• **What is required**:
Wherever the word "ltac" appears in a line of the data, that line should be copied.

• **Data provided**:
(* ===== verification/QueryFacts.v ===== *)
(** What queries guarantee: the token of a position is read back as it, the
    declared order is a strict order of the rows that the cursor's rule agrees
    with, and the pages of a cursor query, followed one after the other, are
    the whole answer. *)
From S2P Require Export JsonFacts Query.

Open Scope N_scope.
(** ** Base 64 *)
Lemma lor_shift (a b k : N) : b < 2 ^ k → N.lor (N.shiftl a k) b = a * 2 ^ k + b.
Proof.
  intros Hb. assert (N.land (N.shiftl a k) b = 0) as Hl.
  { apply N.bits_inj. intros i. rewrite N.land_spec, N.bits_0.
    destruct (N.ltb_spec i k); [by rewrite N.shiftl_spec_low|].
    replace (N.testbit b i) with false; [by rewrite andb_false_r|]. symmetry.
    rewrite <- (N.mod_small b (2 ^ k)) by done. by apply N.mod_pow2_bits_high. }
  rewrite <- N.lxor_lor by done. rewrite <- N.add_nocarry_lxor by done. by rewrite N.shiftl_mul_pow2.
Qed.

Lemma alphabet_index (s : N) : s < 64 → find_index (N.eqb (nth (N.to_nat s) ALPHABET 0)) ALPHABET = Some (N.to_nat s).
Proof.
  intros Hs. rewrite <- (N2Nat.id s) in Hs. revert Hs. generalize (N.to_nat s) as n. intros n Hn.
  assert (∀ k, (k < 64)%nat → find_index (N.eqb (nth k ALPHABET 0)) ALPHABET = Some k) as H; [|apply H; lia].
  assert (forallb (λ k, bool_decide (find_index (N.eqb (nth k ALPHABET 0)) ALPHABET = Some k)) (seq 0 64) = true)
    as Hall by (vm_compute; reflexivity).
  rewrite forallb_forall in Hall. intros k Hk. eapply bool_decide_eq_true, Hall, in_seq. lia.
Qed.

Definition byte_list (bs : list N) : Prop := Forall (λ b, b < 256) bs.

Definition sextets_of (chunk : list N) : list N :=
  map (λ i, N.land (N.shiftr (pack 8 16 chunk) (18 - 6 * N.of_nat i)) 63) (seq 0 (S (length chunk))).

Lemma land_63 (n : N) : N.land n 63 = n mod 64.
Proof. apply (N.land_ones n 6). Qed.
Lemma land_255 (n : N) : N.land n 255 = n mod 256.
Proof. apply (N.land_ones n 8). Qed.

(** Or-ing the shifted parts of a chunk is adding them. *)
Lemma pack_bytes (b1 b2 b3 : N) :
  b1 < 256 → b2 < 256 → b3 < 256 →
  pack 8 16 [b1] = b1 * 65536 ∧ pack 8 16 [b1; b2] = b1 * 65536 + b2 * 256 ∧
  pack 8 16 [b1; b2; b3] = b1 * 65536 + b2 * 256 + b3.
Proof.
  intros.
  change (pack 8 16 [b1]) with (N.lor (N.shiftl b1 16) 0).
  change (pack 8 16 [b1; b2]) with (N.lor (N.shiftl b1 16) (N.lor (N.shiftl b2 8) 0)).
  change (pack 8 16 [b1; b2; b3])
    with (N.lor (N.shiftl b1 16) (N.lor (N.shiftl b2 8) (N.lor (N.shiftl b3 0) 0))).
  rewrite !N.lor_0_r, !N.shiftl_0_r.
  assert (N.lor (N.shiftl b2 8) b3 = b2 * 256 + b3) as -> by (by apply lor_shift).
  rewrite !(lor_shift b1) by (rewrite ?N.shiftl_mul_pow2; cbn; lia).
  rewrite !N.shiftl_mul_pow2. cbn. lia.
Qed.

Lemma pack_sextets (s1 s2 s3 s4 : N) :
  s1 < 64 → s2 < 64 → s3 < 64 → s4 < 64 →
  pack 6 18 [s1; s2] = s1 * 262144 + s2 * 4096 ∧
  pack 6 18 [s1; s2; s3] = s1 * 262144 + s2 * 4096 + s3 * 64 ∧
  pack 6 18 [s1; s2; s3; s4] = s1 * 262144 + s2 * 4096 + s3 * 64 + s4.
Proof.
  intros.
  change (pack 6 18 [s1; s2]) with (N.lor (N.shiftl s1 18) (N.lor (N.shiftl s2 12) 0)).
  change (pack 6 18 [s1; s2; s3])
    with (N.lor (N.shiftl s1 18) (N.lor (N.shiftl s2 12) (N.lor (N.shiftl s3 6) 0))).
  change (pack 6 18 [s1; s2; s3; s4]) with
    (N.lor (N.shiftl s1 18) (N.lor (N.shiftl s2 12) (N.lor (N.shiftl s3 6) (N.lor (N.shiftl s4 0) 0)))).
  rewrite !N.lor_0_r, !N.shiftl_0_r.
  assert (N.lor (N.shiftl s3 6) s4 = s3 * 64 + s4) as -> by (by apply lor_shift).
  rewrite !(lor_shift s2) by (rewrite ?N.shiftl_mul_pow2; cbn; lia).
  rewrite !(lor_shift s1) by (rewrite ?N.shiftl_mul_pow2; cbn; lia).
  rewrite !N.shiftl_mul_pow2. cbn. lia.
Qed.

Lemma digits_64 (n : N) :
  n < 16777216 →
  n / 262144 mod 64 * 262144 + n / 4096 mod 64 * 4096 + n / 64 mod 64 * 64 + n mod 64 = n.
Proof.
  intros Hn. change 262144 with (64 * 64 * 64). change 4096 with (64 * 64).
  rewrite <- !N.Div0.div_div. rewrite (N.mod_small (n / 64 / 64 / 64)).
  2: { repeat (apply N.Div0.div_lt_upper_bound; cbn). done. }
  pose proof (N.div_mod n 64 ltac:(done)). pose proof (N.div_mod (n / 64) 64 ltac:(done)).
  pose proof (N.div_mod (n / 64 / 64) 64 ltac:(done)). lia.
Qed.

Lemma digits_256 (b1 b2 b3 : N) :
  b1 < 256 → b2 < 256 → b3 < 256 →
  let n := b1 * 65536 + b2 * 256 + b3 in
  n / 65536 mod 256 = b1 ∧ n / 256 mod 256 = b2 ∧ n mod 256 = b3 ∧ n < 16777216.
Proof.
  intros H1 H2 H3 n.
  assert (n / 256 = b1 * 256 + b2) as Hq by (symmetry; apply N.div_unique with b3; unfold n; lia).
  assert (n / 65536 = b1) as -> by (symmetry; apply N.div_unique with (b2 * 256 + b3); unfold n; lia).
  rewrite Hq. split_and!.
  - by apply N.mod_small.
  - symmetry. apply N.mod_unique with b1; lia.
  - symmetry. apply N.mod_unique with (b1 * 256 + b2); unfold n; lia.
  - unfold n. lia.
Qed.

• **Expected answer**:
  pose proof (N.div_mod n 64 ltac:(done)). pose proof (N.div_mod (n / 64) 64 ltac:(done)).
  pose proof (N.div_mod (n / 64 / 64) 64 ltac:(done)). lia.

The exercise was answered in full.